The longer he talks, the more I can tell he’s assuming I’ll take this job, since it’s the one being offered me, and since I do indeed need to pay the bills.
I sit there feeling like the arrow on one of those spinning-wheel carnival games.
First I’m spun one way, then another. I keep trying to get back some control of my life, but it continues feeling further from my grasp.
And as strongly as I felt the need to push my way into Kevin’s office, truly believing he’d be able to call up the muckety-mucks upstairs and confirm my imminent return, now I feel an equally strong need to escape.
So I finally tell him, “I’ll be back for a checkup with my radiologist in two weeks, so I’ll give you my decision then. ”
I don’t even know what I’m thinking, mind you.
I thought I’d be home in two weeks. And as everyone knows, I can come home anytime now.
Anytime at all. I’ve spent all day telling myself I need to get back to my life—but so much of that is tied to my work, in who I am at work, in how I’m seen .
I have no idea what I want right now. Again, I am an arrow on a spinning wheel.
Back to being that willow whipped about by the winds of my existence.
“Really?” he asks, sounding defeated, and a little like a whipped-around willow himself.
“Really,” I say firmly.
He sighs, beginning to accept the fact that I’m actually going to think about this and not just let myself be shoved into the nearest available slot. “All right, Jess.

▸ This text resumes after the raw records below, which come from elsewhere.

(** Whether the render of the widget's state attaches [activeCardRef] to a
    card: the cursor is on a card and the window is not empty. *)
Definition hasActiveCard {T : Type} (props : SuperSwiper.Props T)
  (w : SuperSwiper.Widget) : bool :=
  (0 <=? SuperSwiper.currentIndex (SuperSwiper.controller w))
  && (SuperSwiper.currentIndex (SuperSwiper.controller w)
      <? SuperSwiper.cards_length props)
  && (0 <? SuperSwiper.stackSize props).

(** The events that are calls of a method of the handle. *)
Definition handleCall (ev : SuperSwiper.Event) : bool :=
  match ev with
  | SuperSwiper.SwipeLeft | SuperSwiper.SwipeRight
  | SuperSwiper.SwipeBack | SuperSwiper.JumpToCardIndex _ => true
  | _ => false
  end.

(** The index carried by a completion notification. *)
Definition committedIndex (n : Notification) : option Z :=
  match n with
  | OnSwipedLeft i | OnSwipedRight i | OnSwipedUp i | OnSwipeEnd i => Some i
  | _ => None
  end.

(** What the embedder hears of one programmatic right swipe of the card at
    [cardIndex]. *)
Definition rightSwipeNotifications (cardIndex : Z) : list Notification :=
  [OnSwipeStart Right; OnSwipedRight cardIndex; OnSwipeEnd cardIndex].

(** The advisory messages of the later revision (README.md 609-619),
    in the order they are logged: 'stackSize must be greater than 0',
    'swipeThreshold must be greater than 0', 'cardScaleStep should be between
    0 and 1'. *)
Inductive Warning : Type :=
| StackSizeWarning
| SwipeThresholdWarning
| CardScaleStepWarning.

(** The prop validation of the later revision (README.md 609-619): the
    [console.warn] calls made during a render, given [__DEV__]. *)
Definition devWarnings (DEV : bool) (stackSize : Z) (swipeThreshold cardScaleStep : Q)
  : list Warning :=
  if DEV then
    (if stackSize <=? 0 then [StackSizeWarning] else [])
    ++ (if Qle_bool swipeThreshold 0 then [SwipeThresholdWarning] else [])
    ++ (if Qgt_bool 0 cardScaleStep || Qgt_bool cardScaleStep 1
        then [CardScaleStepWarning] else [])
  else [].

(** The later controller after [handleSwipeComplete] has run once for each
    direction of [directions], from mount. *)
Definition revisedAfterCompletions {T : Type} (props : Revised.Props T)
  (directions : list SwipeDirection) : Revised.State :=
  fold_left (Revised.enter props) (map Revised.HandleSwipeComplete directions)
            Revised.mount.

(** [k] calls of the later [swipeBack], the component re-rendering after
    each of them. *)
Fixpoint revisedSwipeBackRendered (k : nat) (s : Revised.State) : Revised.State :=
  match k with
  | O => s
  | S k' => revisedSwipeBackRendered k' (snd (fst (Revised.swipeBackSeen s s)))
  end.

(** [k] calls of the later [swipeBack] in one tick, all through the handle
    of the render that saw [seen]. *)
Fixpoint revisedSwipeBackInTick (seen : Revised.State) (k : nat) (s : Revised.State)
  : Revised.State :=
  match k with
  | O => s
  | S k' => revisedSwipeBackInTick seen k' (snd (fst (Revised.swipeBackSeen seen s)))
  end.

(** Whether the controller's props disable a direction; the controller has
    no flag for ['up'] and its card never starts an exit animation for it. *)
Definition disabledIn {T : Type} (props : SuperSwiper.Props T)
  (direction : SwipeDirection) : bool :=
  match direction with
  | Left => SuperSwiper.disableLeftSwipe props
  | Right => SuperSwiper.disableRightSwipe props
  | Up => true
  end.

(** Only enabled directions are in flight. *)
Definition exitingEnabled {T : Type} (props : SuperSwiper.Props T)
  (w : SuperSwiper.Widget) : Prop :=
  forall d, SuperSwiper.exiting w = Some d -> disabledIn props d = false.

(** A notification that names no disabled direction. *)
Definition quietAbout {T : Type} (props : SuperSwiper.Props T)
  (n : Notification) : Prop :=
  forall d, disabledIn props d = true ->
            n <> OnSwipeStart d /\ forall i, n <> spec_committedNotification d i.

(** Five cards with swiping left disabled. *)
Definition leftDisabled : SuperSwiper.Props nat :=
  {| SuperSwiper.cards := [1; 2; 3; 4; 5]%nat;
     SuperSwiper.stackSize := 3;
     SuperSwiper.swipeThreshold := 100;
     SuperSwiper.initialCardIndex := 0;
     SuperSwiper.disableLeftSwipe := true;
     SuperSwiper.disableRightSwipe := false |}.

(** What [handleSwipeComplete] reports when the animation in flight is
    [direction]. *)
Definition completionNotifications (direction : SwipeDirection) (cardIndex : Z)
  : list Notification :=
  [if SwipeDirection_eqb direction Left
   then OnSwipedLeft cardIndex else OnSwipedRight cardIndex;
   OnSwipeEnd cardIndex].

(** The number of [onSwipeStart] calls and of [onSwipeEnd] calls in a log, and
    whether an exit animation is in flight, as a number. *)
Definition startsIn (log : list Notification) : nat :=
  length (filter (fun n => match n with OnSwipeStart _ => true | _ => false end) log).

Definition endsIn (log : list Notification) : nat :=
  length (filter (fun n => match n with OnSwipeEnd _ => true | _ => false end) log).

Definition inFlight (w : SuperSwiper.Widget) : nat :=
  match SuperSwiper.exiting w with
  | Some _ => 1
  | None => 0
  end.

(** ** Vocabulary of the statements about the component between renders *)


(** Whether every [jumpToCardIndex] of a run is called with an index that
    is at least the length the history has at that moment. *)
Fixpoint jumpsClearHistory {T : Type} (props : SuperSwiper.Props T)
  (evs : list Live.Event) (c : Live.Component) : bool :=
  match evs with
  | [] => true
  | ev :: rest =>
      match ev with
      | Live.JumpToCardIndex index =>
          Z.of_nat (length (SuperSwiper.swipedCardIndices (Live.current c))) <=? index
      | _ => true
      end
      && jumpsClearHistory props rest (fst (Live.step props c ev))
  end.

I get it. I really do.”
I stand up. “And I think I’ll take a rain check on dinner tonight.”
He pushes to his feet now, too. “Jess—no. Come on. You can’t do that.” You can’t mush together the friendship and the work relationship, he means. It’s a rule we’ve long tried our best to adhere to.
But I shake my head. “It’s not you—you know that. I just think I’d be lousy company now. I need to go lick my wounds. Surely you can understand.”
His eyes tell me he does, even if he’s not happy about it. “Call me if you change your mind.”
“I won’t,” I say, then walk out the door.
I make the drive to Riverside Drive despondently. This is so not what I expected. And like so many other times in the last few months, I feel stupid to have thought I understood a situation—only to feel blindsided all over again, for, like, the fiftieth time this summer.
I arrive at my house around five and find myself sneaking furtively inside, scampering like a mouse, because I just don’t feel like talking to Nancy or Bob right now. I let myself in the back door and meet my new kitchen—and it’s ... beautiful.
So beautiful. Modern and light, and the granite and light fixtures I picked look fantastic.
I wish I were as excited about it as I should be. Especially given that it cost a small fortune.
It’s not long before I realize there’s no food in the place—because I was supposed to have dinner with Kevin and Patrick, and breakfast with Sydney tomorrow, so I told Syd not to bother when she kindly offered.
I plop down on my swanky couch—it is swanky; Matt was right—and try to decide what to do with myself now that I don’t have dinner plans.
Or a job. As in, nothing to look forward to, tonight or ever.